Tesla Energy is marketing its second solar-panel loan and lease securitization in just over a month, according to a presale report from Kroll Bond Rating Agency.
Tesla (formerly SolarCity) is planning a $130.9 million bond sale backed by the receivables from power-purchase agreements (PPA) and leases to homeowners who installed photovoltaic solar-panel energy systems since early last year.
The contracts in the deal are almost entirely made up of PPAs (96.7% of the pool), unlike Tesla’s 2017-1 transaction launched in October that was nearly evenly split between loans and leases.
The TES 2017-2 transaction involves two classes of notes: a $99 million Class A series with a preliminary A- from Kroll; and a $31.9 million Class B tranche with a BB rating.

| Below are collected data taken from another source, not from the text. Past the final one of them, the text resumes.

Lemma match_integer_spec s i r :
  match_integer s = Some (i, r) ->
  s = i ++ r
  /\ (exists c i', i = c :: i' /\ (c = 45 \/ is_digit c = true))
  /\ (exists i0 e, i = i0 ++ [e] /\ is_digit e = true)
  /\ forall y z, r = y ++ z -> match_integer (i ++ y) = Some (i, y).
Proof.
  unfold match_integer. intros H.
  assert (G : forall sign s1,
             match s1 with
             | c :: r0 =>
                 if c =? 48 then Some (sign ++ [48], r0)
                 else if is_digit c then
                        let (d, r') := span_digits r0 in Some (sign ++ c :: d, r')
                      else None
             | [] => None
             end = Some (i, r) ->
             exists b, i = sign ++ b /\ s1 = b ++ r
               /\ (exists c b', b = c :: b' /\ is_digit c = true)
               /\ (exists i0 e, i = i0 ++ [e] /\ is_digit e = true)
               /\ forall y z, r = y ++ z ->
                   match b ++ y with
                   | c :: r0 =>
                       if c =? 48 then Some (sign ++ [48], r0)
                       else if is_digit c then
                              let (d, r') := span_digits r0 in
                              Some (sign ++ c :: d, r')
                            else None
                   | [] => None
                   end = Some (i, y)).
  { intros sign [|c r0] E; [discriminate|].
    destruct (c =? 48) eqn:Z.
    - injection E as <- <-. apply N.eqb_eq in Z. subst c.
      exists [48]. repeat split; try reflexivity.
      + now exists 48, [].
      + now exists sign, 48.
    - destruct (is_digit c) eqn:D; [|discriminate].
      destruct (span_digits r0) as [d r'] eqn:S. injection E as <- <-.
      destruct (span_digits_spec _ _ _ S) as (-> & F & N).
      exists (c :: d). repeat split; try reflexivity.
      + now exists c, d.
      + destruct (digits_end (c :: d)) as (d0 & e & Ed & De);
          [now constructor | discriminate |].
        exists (sign ++ d0), e. rewrite Ed, app_assoc. now split.
      + intros y z ->. cbn [app]. rewrite Z, D.
        apply no_digit_prefix in N. now rewrite (span_digits_cut d y F N). }
  destruct s as [|c s0]; [discriminate|].
  destruct (c =? 45) eqn:M.
  - apply N.eqb_eq in M. subst c.
    destruct (G [45] s0 H) as (b & -> & -> & _ & L & K).
    split; [reflexivity|]. split; [exists 45, b; split; auto|].
    split; [exact L|]. intros y z E. cbn [app N.eqb Pos.eqb]. exact (K y z E).
  - destruct (G [] (c :: s0) H) as (b & -> & Eb & (c' & b' & -> & D) & L & K).
    cbn [app] in *. injection Eb as <- ->.
    split; [reflexivity|]. split; [exists c, b'; split; auto|].
    split; [exact L|]. intros y z E. cbn [app]. rewrite M.
    exact (K y z E).
Qed.

Lemma match_frac_spec s fr r :
  match_frac s = (fr, r) ->
  s = fr ++ r
  /\ (fr = [] \/ exists f0 e, fr = f0 ++ [e] /\ is_digit e = true)
  /\ forall y z, r = y ++ z -> match_frac (fr ++ y) = (fr, y).
Proof.
  unfold match_frac. destruct s as [|c t].
  - intros [= <- <-]. split; [reflexivity|]. split; [now left|].
    intros [|? ?] z E; [reflexivity | discriminate].
  - destruct (c =? 46) eqn:P.
    + destruct (span_digits t) as [d r'] eqn:S.
      destruct (span_digits_spec _ _ _ S) as (-> & F & N).
      destruct d as [|x d].
      * intros [= <- <-]. split; [reflexivity|]. split; [now left|].
        intros [|c' y] z E; [reflexivity|]. cbn [app] in *.
        injection E as <- ->. rewrite P.
        apply no_digit_prefix in N.
        now rewrite (span_digits_none y N).
      * intros [= <- <-]. split; [reflexivity|].
        split.
        { right. destruct (digits_end (x :: d) F) as (d0 & e & Ed & De);
            [discriminate|].
          exists (c :: d0), e. rewrite Ed. now split. }
        intros y z ->. cbn [app]. rewrite P.
        apply no_digit_prefix in N.
        change (x :: d ++ y) with ((x :: d) ++ y).
        now rewrite (span_digits_cut (x :: d) y F N).
    + intros [= <- <-]. split; [reflexivity|]. split; [now left|].
      intros [|c' y] z E; [reflexivity|]. cbn [app] in *.
      injection E as <- ->. now rewrite P.
Qed.

Lemma match_exp_spec s ex r :
  match_exp s = (ex, r) ->
  s = ex ++ r
  /\ (ex = [] \/ exists e0 e, ex = e0 ++ [e] /\ is_digit e = true)
  /\ forall y z, r = y ++ z -> match_exp (ex ++ y) = (ex, y).
Proof.
  unfold match_exp at 1. destruct s as [|c t].
  - intros [= <- <-]. split; [reflexivity|]. split; [now left|].
    intros [|? ?] z E; [reflexivity | discriminate].
  - destruct ((c =? 101) || (c =? 69)) eqn:P.
    2:{ intros [= <- <-]. split; [reflexivity|]. split; [now left|].
        intros [|c' y] z E; [reflexivity|]. cbn [app] in *.
        injection E as <- ->. cbn [app]. unfold match_exp. now rewrite P. }
    destruct t as [|x r0].
    + cbn [span_digits]. intros [= <- <-]. split; [reflexivity|].
      split; [now left|].
      intros [|c' y] z E; [reflexivity|]. cbn [app] in E.
      injection E as <- E. destruct y; [|discriminate].
      cbn [app]. unfold match_exp. now rewrite P.
    + destruct ((x =? 45) || (x =? 43)) eqn:Sg.
      * destruct (span_digits r0) as [d r'] eqn:S.
        destruct (span_digits_spec _ _ _ S) as (-> & F & N).
        destruct d as [|x' d].
        { intros [= <- <-]. split; [reflexivity|]. split; [now left|].
          intros [|c' y] z E; [reflexivity|]. cbn [app] in E.
          injection E as <- E. cbn [app]. unfold match_exp. rewrite P.
          destruct y as [|x0 y]; [reflexivity|]. cbn [app] in E.
          injection E as <- ->. rewrite Sg.
          apply no_digit_prefix in N.
          now rewrite (span_digits_none y N). }
        intros [= <- <-]. split; [reflexivity|].
        split.
        { right. destruct (digits_end (x' :: d) F) as (d0 & e & Ed & De);
            [discriminate|].
          exists (c :: x :: d0), e. cbn [app]. rewrite Ed. now split. }
        intros y z ->. unfold match_exp. cbn [app]. rewrite P, Sg.
        apply no_digit_prefix in N.
        change (x' :: d ++ y) with ((x' :: d) ++ y).
        now rewrite (span_digits_cut (x' :: d) y F N).
      * destruct (span_digits (x :: r0)) as [d r'] eqn:S.
        destruct (span_digits_spec _ _ _ S) as (Es & F & N).
        destruct d as [|x' d].
        { intros [= <- <-]. split; [reflexivity|]. split; [now left|].
          cbn [app] in Es. subst r'.
          intros [|c' y] z E; [reflexivity|]. cbn [app] in E.
          injection E as <- E. cbn [app]. unfold match_exp. rewrite P.
          destruct y as [|x0 y]; [reflexivity|]. cbn [app] in E.
          injection E as <- ->. rewrite Sg.
          change (x :: y ++ z) with ((x :: y) ++ z) in N.
          apply no_digit_prefix in N.
          now rewrite (span_digits_none (x :: y) N). }
        intros [= <- <-]. cbn [app] in Es. injection Es as <- ->.
        split; [reflexivity|].
        split.
        { right. destruct (digits_end (x :: d) F) as (d0 & e & Ed & De);
            [discriminate|].
          exists (c :: d0), e. cbn [app]. rewrite Ed. now split. }
        intros y z ->. unfold match_exp. cbn [app]. rewrite P, Sg.
        apply no_digit_prefix in N.
        change (x :: d ++ y) with ((x :: d) ++ y).
        now rewrite (span_digits_cut (x :: d) y F N).
Qed.

Lemma digit_not_space c : is_digit c = true -> isspace c = false.
Proof.
  unfold is_digit. intros D. apply andb_true_iff in D as [L U].
  apply N.leb_le in L, U. unfold isspace.
  rewrite !orb_false_iff.
  repeat split;
    first [ apply N.eqb_neq; lia
          | apply andb_false_iff; left; apply N.leb_gt; lia
          | apply andb_false_iff; right; apply N.leb_gt; lia ].
Qed.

The Class A note notes benefit from a 23% overcollateralization (the underlying agreements and leases have an aggregate balance of $170.1 million), along with 18.8% subordination of the B notes; liquidity and inverter replacement reserve accounts (amounts to be determined), and excess cash flow (undisclosed in the presale report published Monday).
The transaction has a “full turbo” feature in which excess cash will be directed at principal payments of both classes.
The deal is backed by 11,988 PPAs and 458 lease agreements across 18 states, with balances ranging from $1,431 to $61,674. The loans are underwritten to prime borrowers with an average score of 745, on contracts averaging 20 years (240 months).
The weighted average seasoning of the contracts is eight months. The notes are collateralized by payments from master-lease agreements with two lessee organizations owned jointly by Tesla (a 5% share) and Citibank.
Tesla took over SolarCity in a controversial $2.6 billion acquisition last year critics saw as a bailout of a struggling, over-leveraged company co-founded by Tesla chief executive Elon Musk's two cousins (Tesla was previously the top shareholder in SolarCity).
The addition of SolarCity expanded Tesla into sustainable power generation to integrate with its power storage and transportation divisions.
All of the loans in Tesla Energy's new securitizations are third-party originations; last year, Tesla/SolarCity dropped the underwriting of loans through SolarCity's now-defunct MyPower loan product.
As of June 30, Tesla Energy had installed more than 360,000 solar energy systems across the country, representing 3.1 gigawatts of installed capacity, according to KBRA.